Assignment:
Only the lines from the one containing "let issuer := oc_Issuer (cf_OIDC cfg) in" through the one containing "else if isClientRoute" should be printed, exactly as they appear below, with both ends included.

[Information given — start]

(* ===== verification/Server.v ===== *)
(** * The server ([internal/server/server.go], [pkg/httpsrv])

    The endpoint registry a configuration enables, the mux with its fixed routes, the outer
    wrappers (CORS, browser redirect, access log, request id), and the whole handler the process
    serves.  The portal's handlers and the rendered OpenAPI documents are arguments. *)
From S2P Require Import Pagination DataEndpoints FailureEndpoints InspectEndpoints SecurityEndpoints.
From S2P Require Import StreamEndpoints ExportEndpoints.
From S2P Require Import Prelude GoStrings GoNum GoTime GoUrl Json Http ServeMux Registry AuditEvent.
From S2P Require Import MemoryLog Inbound Middleware Config.

(** ** The registry *)

Section Registry.
Context `{UnicodeTables} `{JsonAny} `{Float64}.

Definition addIf (enabled : bool) (g : Endpoints) (r : Registry) : Registry :=
  if enabled then Add r g else r.

Definition buildRegistry (cfg : Config) : Registry :=
  let e := cf_Endpoints cfg in
  let keys := au_RedactKeys (cf_Audit cfg) in
  let r := NewRegistry in
  let r := addIf (ec_Identity e) (InspectEndpoints.IdentityGroup.Group keys) r in
  let r := addIf (ec_Data e) DataEndpoints.Group r in
  let r := addIf (ec_Failure e) FailureEndpoints.Group r in
  let r := addIf (ec_Echo e) (InspectEndpoints.Echo.Group keys) r in
  let r := addIf (ec_Streaming e) StreamEndpoints.Group r in
  let r := addIf (ec_Pagination e) Pagination.Group r in
  let r := addIf (ec_Methods e) InspectEndpoints.Methods.Group r in
  let r := addIf (ec_Security e) SecurityEndpoints.Group r in
  addIf (ec_Export e) ExportEndpoints.Group r.
End Registry.

(** ** Replies of [net/http] the mux gives by itself *)

(** [http.Redirect] to an already clean, rooted URL. *)
Definition htmlEscape (s : string) : string :=
  sconcat (map (fun c =>
    if Ascii.eqb c "&" then "&amp;" else if Ascii.eqb c "<" then "&lt;" else if Ascii.eqb c ">" then "&gt;"
    else if Ascii.eqb c (chr 34) then "&#34;" else if Ascii.eqb c "'" then "&#39;" else str1 c)
    (list_ascii_of_string s)).
Definition httpRedirect (r : Request) (hadCT : bool) (url : string) (code : Z) : list wop :=
  let get := String.eqb (r_Method r) "GET" in
  ([HSet "Location" url]
   ++ (if negb hadCT && (get || String.eqb (r_Method r) "HEAD")
       then [HSet "Content-Type" "text/html; charset=utf-8"] else [])
   ++ [WriteHeader code]
   ++ (if negb hadCT && get
       then [Write ("<a href=" ++ dquote ++ htmlEscape url ++ dquote ++ ">" ++ StatusText code ++ "</a>."
                    ++ newline ++ newline)] else []))%list.

(** A path as [URL.String] prints it. *)
Definition pathByte (c : ascii) : bool :=
  isUpper c || isLower c || isDigit c ||
  existsb (Ascii.eqb c) ["-"; "_"; "."; "~"; "$"; "&"; "+"; ","; "/"; ":"; ";"; "="; "@"]%char.
Definition hexDigit (z : Z) : ascii := chr (if z <? 10 then 48 + z else 55 + z).
Definition escapePath (s : string) : string :=
  sconcat (map (fun c => if pathByte c then str1 c
                         else String "%" (String (hexDigit (byte c / 16)) (str1 (hexDigit (byte c mod 16)))))
               (list_ascii_of_string s)).
Definition muxRedirect (r : Request) (to : string) : list wop :=
  let q := r_RawQuery r in
  httpRedirect r false (escapePath to ++ (if String.eqb q "" then "" else "?" ++ q)) 307.

Definition notFoundReply : list wop := httpError 404 "404 page not found".
Definition methodNotAllowedReply (allow : list string) : list wop :=
  HSet "Allow" (Join allow ", ") :: httpError 405 (StatusText 405).

(** ** Handlers of [pkg/httpsrv] *)

Definition HealthzHandler : list wop := [WriteHeader 200; Write "ok"].

Definition readyzReply (ready : bool) : list wop :=
  if ready then [WriteHeader 200; Write "ready"] else [WriteHeader 503; Write "draining"].

Definition serveBytes (contentType body : string) : list wop :=
  [HSet "Content-Type" contentType; HSet "Cache-Control" "no-store"; WriteHeader 200; Write body].

(** The page, with its double quotes written as backquotes. *)
Definition docsHTML : string := string_map (fun c => if Ascii.eqb c "`" then chr 34 else c)
"<!DOCTYPE html>
<html lang=`en`>
<head>
  <meta charset=`utf-8`>
  <title>api-test &mdash; API reference</title>
  <meta name=`viewport` content=`width=device-width, initial-scale=1`>
  <meta name=`referrer` content=`no-referrer`>
  <link rel=`icon` href=`data:,`>
  <style>
    body { margin: 0; padding: 0; }
  </style>
</head>
<body>
  <redoc spec-url=`/openapi.json`></redoc>
  <script src=`https://cdn.redoc.ly/redoc/latest/bundles/redoc.standalone.js`></script>
</body>
</html>
".
Definition docsHandler : list wop := serveBytes "text/html; charset=utf-8" docsHTML.

Definition rootBanner (registry : Registry) (portalEnabled : bool) : json :=
  let links : gmap string string :=
    list_to_map ([("healthz", "/healthz"); ("readyz", "/readyz"); ("openapi_json", "/openapi.json");
                  ("openapi_yaml", "/openapi.yaml"); ("docs", "/docs")]
                 ++ (if portalEnabled then [("portal", "/portal/")] else []))%list in
  JObj [("endpoint_groups", json_strings (map g_Name (Groups registry)));
        ("endpoints", JInt (Z.of_nat (length (All registry))));
        ("links", json_of_map JStr links);
        ("name", JStr "api-test")].
Definition rootHandler (registry : Registry) (portalEnabled : bool) (r : Request) : list wop :=
  if negb (String.eqb (r_Path r) "/") then writeJSONError 404 "no such endpoint"
  else writeJSON 200 (rootBanner registry portalEnabled).

(** *** Well-known metadata; the status is left to the first write *)

Definition encodeJSON (body : json) : list wop := [HSet "Content-Type" "application/json"; Write (Encode body)].

Definition ProtectedResourceMetadata (cfg : Config) : list wop :=
  let o := cf_OIDC cfg in
  encodeJSON (JObj
    [("authorization_servers",
      json_strings (if oc_Enabled o && negb (String.eqb (oc_Issuer o) "") then [oc_Issuer o] else []));
     ("bearer_methods_supported", json_strings ["header"]);
     ("resource", JStr (TrimRightByte (sc_BaseURL (cf_Server cfg)) "/" ++ "/"));
     ("scopes_supported", json_strings [])]).

Definition AuthorizationServerStub (cfg : Config) : list wop :=
  let issuer := oc_Issuer (cf_OIDC cfg) in
  encodeJSON (JObj
    [("issuer", JStr issuer);
     ("note", JStr "api-test delegates auth to the issuer above; fetch the openid_configuration_url for the real authorization server metadata");
     ("openid_configuration_url", JStr (TrimRightByte issuer "/" ++ "/.well-known/openid-configuration"))]).

Definition ProtectedResourceMetadataURL (cfg : Config) : string :=
  TrimRightByte (sc_BaseURL (cf_Server cfg)) "/" ++ "/.well-known/oauth-protected-resource".

(** *** The single-page app *)

Definition isClientRoute (path : string) : bool :=
  if HasPrefix path "assets/" then false
  else let base := match LastFrom path "/" with Some t => sdrop 1 t | None => path end in
       negb (Contains base ".").

Definition serveIndex (bytes : string) : list wop :=
  [HSet "Content-Type" "text/html; charset=utf-8"; HSet "Cache-Control" "no-cache"; Write bytes].

(** The file system: [open] says whether a path opens, [fileServer] is [http.FileServer]'s reply. *)
Record SpaFS := mkSpaFS { fs_index : string; fs_open : string -> bool; fs_fileServer : Request -> list wop }.

Definition SPAHandler (fs : SpaFS) (r : Request) : list wop :=
  let path0 := TrimPrefix (r_Path r) "/" in
  let path := if String.eqb path0 "" then "index.html" else path0 in
  if String.eqb path "index.html" then serveIndex (fs_index fs)
  else if fs_open fs path then fs_fileServer fs r
  else if isClientRoute path then serveIndex (fs_index fs)
  else notFoundReply.

Definition spaOrStub (fs : option SpaFS) (r : Request) : list wop :=
  match fs with
  | Some fs => SPAHandler fs r
  | None => writeJSON 503 (JObj [("detail", JStr "internal/ui/dist is empty; run `make ui` and rebuild the binary");
                                 ("error", JStr "ui not built")])
  end.

(** [http.StripPrefix("/portal", h)]; a path without the prefix is not found. *)
Definition stripPortal (h : Request -> list wop) (r : Request) : list wop :=
  let p := TrimPrefix (r_Path r) "/portal" in
  let e := TrimPrefix (r_EscapedPath r) "/portal" in
  if (len p <? len (r_Path r)) && (len e <? len (r_EscapedPath r))
  then h (mkRequest (r_Method r) p e (r_RawQuery r) (r_Header r) (r_Host r) (r_TLS r) (r_RemoteAddr r)
                    (r_Body r) (r_PathValue r) (r_Cookies r) (r_Context r))
  else notFoundReply.

Section Server.
Context `{UnicodeTables} `{JsonAny} `{Float64} {L : Type} `{!Logger L}.
Abbreviation State := (ServerState L).
Abbreviation Hnd := (Handler State).

Definition ReadyzHandler : Hnd := fun W RW env r sw => (sw.1, exec (readyzReply (sv_ready sw.1)) sw.2).
Definition SetReady (v : bool) (s : State) : State :=
  mkState (sv_audit s) (sv_holder s) (sv_access s) (sv_read s) v (sv_nonces s) (sv_touched s).

Definition byRequest (f : Request -> list wop) : Hnd := fun W RW env r sw => (sw.1, exec (f r) sw.2).

(** *** CORS *)

Definition corsHeaders : list wop :=
  [HSet "Access-Control-Allow-Origin" "*";
   HSet "Access-Control-Allow-Methods" "GET, POST, PUT, PATCH, DELETE, HEAD, OPTIONS";
   HSet "Access-Control-Allow-Headers" "Authorization, Content-Type, X-API-Key, X-Request-Id";
   HSet "Access-Control-Expose-Headers" "X-Request-Id";
   HSet "Access-Control-Max-Age" "600"].

Definition CORS (next : Hnd) : Hnd := fun W RW env r sw =>
  let w := exec corsHeaders sw.2 in
  if String.eqb (r_Method r) "OPTIONS" then (sw.1, exec [WriteHeader 204] w)
  else next W RW env r (sw.1, w).

(** *** Browser redirect *)

Definition isBrowserRoot (r : Request) : bool :=
  if negb (String.eqb (r_Method r) "GET") || negb (String.eqb (r_Path r) "/") then false
  else Contains (h_Get r "Accept") "text/html".

Definition BrowserRedirect (portalPath0 : string) (next : Hnd) : Hnd := fun W RW env r sw =>
  let portalPath := if String.eqb portalPath0 "" then "/portal/" else portalPath0 in
  if isBrowserRoot r
  then (sw.1, exec (httpRedirect r (bool_decide (rw_Header sw.2 !! "Content-Type" <> None)) portalPath 302) sw.2)
  else next W RW env r sw.

(** *** CSRF *)

Definition stateChanging (m : string) : bool :=
  existsb (String.eqb m) ["POST"; "PUT"; "PATCH"; "DELETE"].
Definition requireCSRFHeader (next : Hnd) : Hnd := fun W RW env r sw =>
  if stateChanging (r_Method r) && String.eqb (h_Get r "X-Requested-With") ""
  then (sw.1, exec (httpError 403 "missing X-Requested-With header") sw.2)
  else next W RW env r sw.

(** *** The mux *)

Definition muxTable : Type := list (pattern * Hnd).

Definition ServeMux_ServeHTTP (m : muxTable) : Hnd := fun W RW env r sw =>
  match dispatch m (r_Method r) (r_EscapedPath r) with
  | Found _ binds h => h W RW env (WithPathValues r binds) sw
  | Redirect to => (sw.1, exec (muxRedirect r to) sw.2)
  | MethodNotAllowed ms => (sw.1, exec (methodNotAllowedReply ms) sw.2)
  | NotFound => (sw.1, exec notFoundReply sw.2)
  end.

(** What the portal mounts: the login flow when OIDC is on, and the admin API. *)
Record PortalDeps := mkPortalDeps {
  pd_Cfg : Config;
  pd_SPA : option SpaFS;
  pd_BrowserAuth : option (list (string * Hnd));
  pd_PortalAPI : list (string * Hnd)
}.

Definition handleFunc (ph : string * Hnd) : pattern * Hnd := (parsePattern ph.1, ph.2).

Definition mountOpenAPI (docs : string * string) : list (string * Hnd) :=
  [("GET /openapi.json", respond (serveBytes "application/json" docs.1));
   ("GET /openapi.yaml", respond (serveBytes "application/yaml" docs.2));
   ("GET /docs", respond docsHandler)].

Definition portalRoutes (p : PortalDeps) : list (string * Hnd) :=
  ([("GET /.well-known/oauth-protected-resource", respond (ProtectedResourceMetadata (pd_Cfg p)));
    ("GET /.well-known/oauth-authorization-server", respond (AuthorizationServerStub (pd_Cfg p)))]
   ++ default [] (pd_BrowserAuth p) ++ pd_PortalAPI p
   ++ [("GET /portal/", byRequest (stripPortal (spaOrStub (pd_SPA p))))])%list.

(** The routes of the mux. *)
Definition muxRoutes (registry : Registry) (mw : EHandler -> Hnd) (portal : option PortalDeps)
    (oapiDoc : option (string * string)) : muxTable :=
  (map handleFunc [("GET /healthz", respond HealthzHandler); ("GET /readyz", ReadyzHandler)]
   ++ Mount registry mw
   ++ map handleFunc (match oapiDoc with Some d => mountOpenAPI d | None => [] end)
   ++ map handleFunc (match portal with Some p => portalRoutes p | None => [] end)
   ++ map handleFunc [("GET /", byRequest (rootHandler registry (bool_decide (portal <> None))))])%list.

Definition BuildMux (registry : Registry) (mw : EHandler -> Hnd) (portal : option PortalDeps)
    (oapiDoc : option (string * string)) : Hnd :=
  let mux := ServeMux_ServeHTTP (muxRoutes registry mw portal oapiDoc) in
  CORS (match portal with Some _ => BrowserRedirect "/portal/" mux | None => mux end).

(** *** The application *)

(** [Build] captures payloads only when auditing is enabled. *)
Definition auditOptions (cfg : Config) : AuditOptions :=
  mkAuditOptions (CapturePayloadsEnabled (cf_Audit cfg) && au_Enabled (cf_Audit cfg))
    (CaptureHeadersEnabled (cf_Audit cfg)) (au_MaxPayloadBytes (cf_Audit cfg)) (au_RedactKeys (cf_Audit cfg)).

Definition Build_chain (cfg : Config) (dbKeys : option APIKeyStore)
    (oidc : option OIDCValidator) : Chain :=
  let fileStore := FileAPIKeyStore (kc_File (cf_APIKeys cfg)) in
  let keyStore := match dbKeys with Some db => CombineAPIKeyStores [fileStore; db] | None => fileStore end in
  serverChain (ac_AllowAnonymous (cf_Auth cfg))
    (NewAPIKey keyStore (kc_HeaderName (cf_APIKeys cfg)) (kc_QueryParamName (cf_APIKeys cfg)))
    oidc (cf_BearerTokens cfg).

(** The handler [Build] installs, for a given credential chain. *)
Definition Application_mux (cfg : Config) (chain : Chain) (portal : option PortalDeps)
    (oapiDoc : option (string * string)) : Hnd :=
  let registry := buildRegistry cfg in
  RequestID (AccessLog (BuildMux registry (endpointMW chain registry (auditOptions cfg)) portal oapiDoc)).

End Server.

[Information given — finish]

Response to this exercise:
  let issuer := oc_Issuer (cf_OIDC cfg) in
  encodeJSON (JObj
    [("issuer", JStr issuer);
     ("note", JStr "api-test delegates auth to the issuer above; fetch the openid_configuration_url for the real authorization server metadata");
     ("openid_configuration_url", JStr (TrimRightByte issuer "/" ++ "/.well-known/openid-configuration"))]).

Definition ProtectedResourceMetadataURL (cfg : Config) : string :=
  TrimRightByte (sc_BaseURL (cf_Server cfg)) "/" ++ "/.well-known/oauth-protected-resource".

(** *** The single-page app *)

Definition isClientRoute (path : string) : bool :=
  if HasPrefix path "assets/" then false
  else let base := match LastFrom path "/" with Some t => sdrop 1 t | None => path end in
       negb (Contains base ".").

Definition serveIndex (bytes : string) : list wop :=
  [HSet "Content-Type" "text/html; charset=utf-8"; HSet "Cache-Control" "no-cache"; Write bytes].

(** The file system: [open] says whether a path opens, [fileServer] is [http.FileServer]'s reply. *)
Record SpaFS := mkSpaFS { fs_index : string; fs_open : string -> bool; fs_fileServer : Request -> list wop }.

Definition SPAHandler (fs : SpaFS) (r : Request) : list wop :=
  let path0 := TrimPrefix (r_Path r) "/" in
  let path := if String.eqb path0 "" then "index.html" else path0 in
  if String.eqb path "index.html" then serveIndex (fs_index fs)
  else if fs_open fs path then fs_fileServer fs r
  else if isClientRoute path then serveIndex (fs_index fs)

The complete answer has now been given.